Gardens

July 2, 2021

I love how the cycle of seasons reminds us of life itself.  Everything that appears to be "coming alive" every spring starts to flourish as the season changes to summer.  It is a great time for growing things.  Gardens grow beyond the little seedlings and start to produce.  The first people God created were placed in the Garden of Eden and given the task of tending it.  There is fulfillment to be found in working the ground.  I, personally, am not great at keeping plants alive, but I have a mother and a mother-in-law who both enjoy and flourish in the garden.   

There is work involved in maintaining a garden.  Work is refreshing and gives us purpose.  Gardens need to be continually tended.  Therefore, it provides an opportunity to exercise with an obvious and immediate result.  I am someone who doesn't enjoy exercise for exercise itself.  For example, if I am walking, I want to go somewhere.  Gardening provides a reason: weeds to be pulled, produce to be picked, and plants to be pruned.  You have the immediate result of a tidy and healthy garden and eventually the resulting produce.  Work is also a way we can worship God.  Even as we do something as simple as tend plants, we can glorify God by caring for those plants.  
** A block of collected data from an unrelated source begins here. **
(** X6. A key request or an address display that the user rejects on an
    unlocked device fails with the generic message "Request was rejected
    by the user": only [sign] supplies a message of its own. *)
Theorem rejected_key_or_address_request (this : LaunchpadLedger) (h h1 : History) :
  verifyDeviceIsReady this h = (Ok tt, h1) ->
  (forall hdPath path,
      unharden_arg (hdPathToUse this hdPath) = Ok path ->
      error_message (publickey_status (publicKey (app this) h1 path))
      = Some "Transaction rejected" ->
      device_locked (publickey_status (publicKey (app this) h1 path)) <> Some true ->
      getPubkey this hdPath h
      = (Throw (Error "Request was rejected by the user"), h1 ++ [ReqPublicKey path]))
  /\ (forall hdPath,
        let response :=
          showAddressAndPubKey (app this) h1 (unharden hdPath) "persistence" in
        error_message (address_status response) = Some "Transaction rejected" ->
        device_locked (address_status response) <> Some true ->
        verifyAddress this hdPath h
        = (Throw (Error "Request was rejected by the user"),
           h1 ++ [ReqShowAddressAndPubKey (unharden hdPath) "persistence"])).
Proof.
  intros G. split.
  - intros hdPath path P E L.
    rewrite (getPubkey_run _ _ _ _ _ _ G P). cbv zeta.
    rewrite (handleLedgerErrors_row _ None "Transaction rejected"
               (Error "Request was rejected by the user") L E); [reflexivity|].
    simpl. auto.
  - intros hdPath response E L. subst response.
    rewrite (verifyAddress_run _ _ _ _ _ G). cbv zeta.
    rewrite (handleLedgerErrors_row _ None "Transaction rejected"
               (Error "Request was rejected by the user") L E); [reflexivity|].
    simpl. auto.
Qed.
(** C4.  For every string [icon], [Card] renders one glyph element [<i>],
    and its class string is ["icon-"] followed by [icon] as it is: the
    class starts with ["icon-"], is five characters longer than [icon], and
    what follows the prefix is [icon].  With [icon = "rocket"] the class is
    ["icon-rocket"]. *)
Theorem Card_glyph_class (props : CardProps.t) :
  let icon := CardProps.icon props in
  map classOf (childrenOfType (Host "i") (Card props))
    = [Some ("icon-" ++ icon)] /\
  (prefix "icon-" ("icon-" ++ icon) = true /\
   String.length ("icon-" ++ icon) = 5 + String.length icon /\
   substring 5 (String.length icon) ("icon-" ++ icon) = icon) /\
  (forall title href children,
     map classOf
       (childrenOfType (Host "i")
          (Card (CardProps.Build title "rocket" href children)))
     = [Some "icon-rocket"]).
Proof.
  destruct props as [title icon href children]; cbn zeta.
  cbn [CardProps.icon].
  split; [reflexivity |].
  split; [| reflexivity].
  split; [apply prefix_append |].
  split; [apply (length_append "icon-" icon) |].
  apply (substring_append "icon-" icon).
Qed.

(** *** Calls that allocate *)

(** Induction on a tree, with the property available for every item of an
    array and every prop value of an element. *)
Lemma ReactNode_nested_ind (P : ReactNode -> Prop) :
  P RUndefined -> P RNull -> (forall b, P (RBoolean b)) ->
  (forall x, P (RNumber x)) -> (forall s, P (RString s)) ->
  (forall l, Forall P l -> P (RArray l)) ->
  (forall type props,
     Forall (fun kv => P (snd kv)) props -> P (RElement type props)) ->
  forall node, P node.
Proof.
  intros Hundef Hnull Hbool Hnum Hstr Harr Helt.
  fix IH 1.
  intros [ | | b | x | s | l | type props].
  - exact Hundef.
  - exact Hnull.
  - apply Hbool.
  - apply Hnum.
  - apply Hstr.
  - apply Harr.
    induction l as [| item l IHl]; constructor; [apply IH | exact IHl].
  - apply Helt.
    induction props as [| [key value] props IHprops]; constructor;
      [apply IH | exact IHprops].
Qed.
Gardening also provides food to eat.  You know exactly how that food was grown, because you grew it.  You know everything that went into fertilizing the soil and how often those plants were watered.  While you cannot control the weather or the abundance of the crop, you can do your best to grow what your family will eat, at least over the summer.  This can be a very cost effective way of providing food for your family.  Sometimes, gardening produces an abundant harvest.  In these situations, freezing or canning can preserve the food for later use in subsequent seasons.  The items in the garden can provide great health benefits as well.  Onions and garlic are good for clearing infection and sickness.  I have put cut onions around the house when we are sick as they will absorb some of the germs or bacteria.  Greens are packed with vitamins, and they have the added benefit of regrowing after they are pruned.  I would love to get to the point of having an abundant harvest, but I'll start small with my daughter growing flowers.   

Fellowship with others can be aided by a garden.  Some of my daughter's enjoyment in gardening is the time spent with her grandmothers.  My husband, likewise, has fond memories of working a garden with his Gran.  We can open up our garden as a place for others to come and work and fellowship together.  Great conversations can happen when our hands are working the ground.  Many hands can also make for a bigger, more abundant garden.  An abundant garden can also provide an opportunity to share that abundance with others.  This allows us to gift food to friends or those in need.  It also provides greater amounts of food that can be prepared and shared.  We can invite more people to share a meal at our table when we have an abundance that the garden provides.

Do you have a garden?  Do you enjoy your work?  Are you using everyday tasks as a means of worshiping God?  Even if you live in an urban area with limited space and ground, consider a work you can do that provides opportunities to worship the Lord and fellowship with others.   Work to cultivate a garden.  Fellowship and share in the production of a garden.  Find rest and retreat in a garden.  If you haven't tried a garden before, maybe this is the summer to start.  Start small, like my flower bed, or a joint plot of land with a few other people, or go all out and till up your whole yard.  Whatever you do, do all to the glory of God.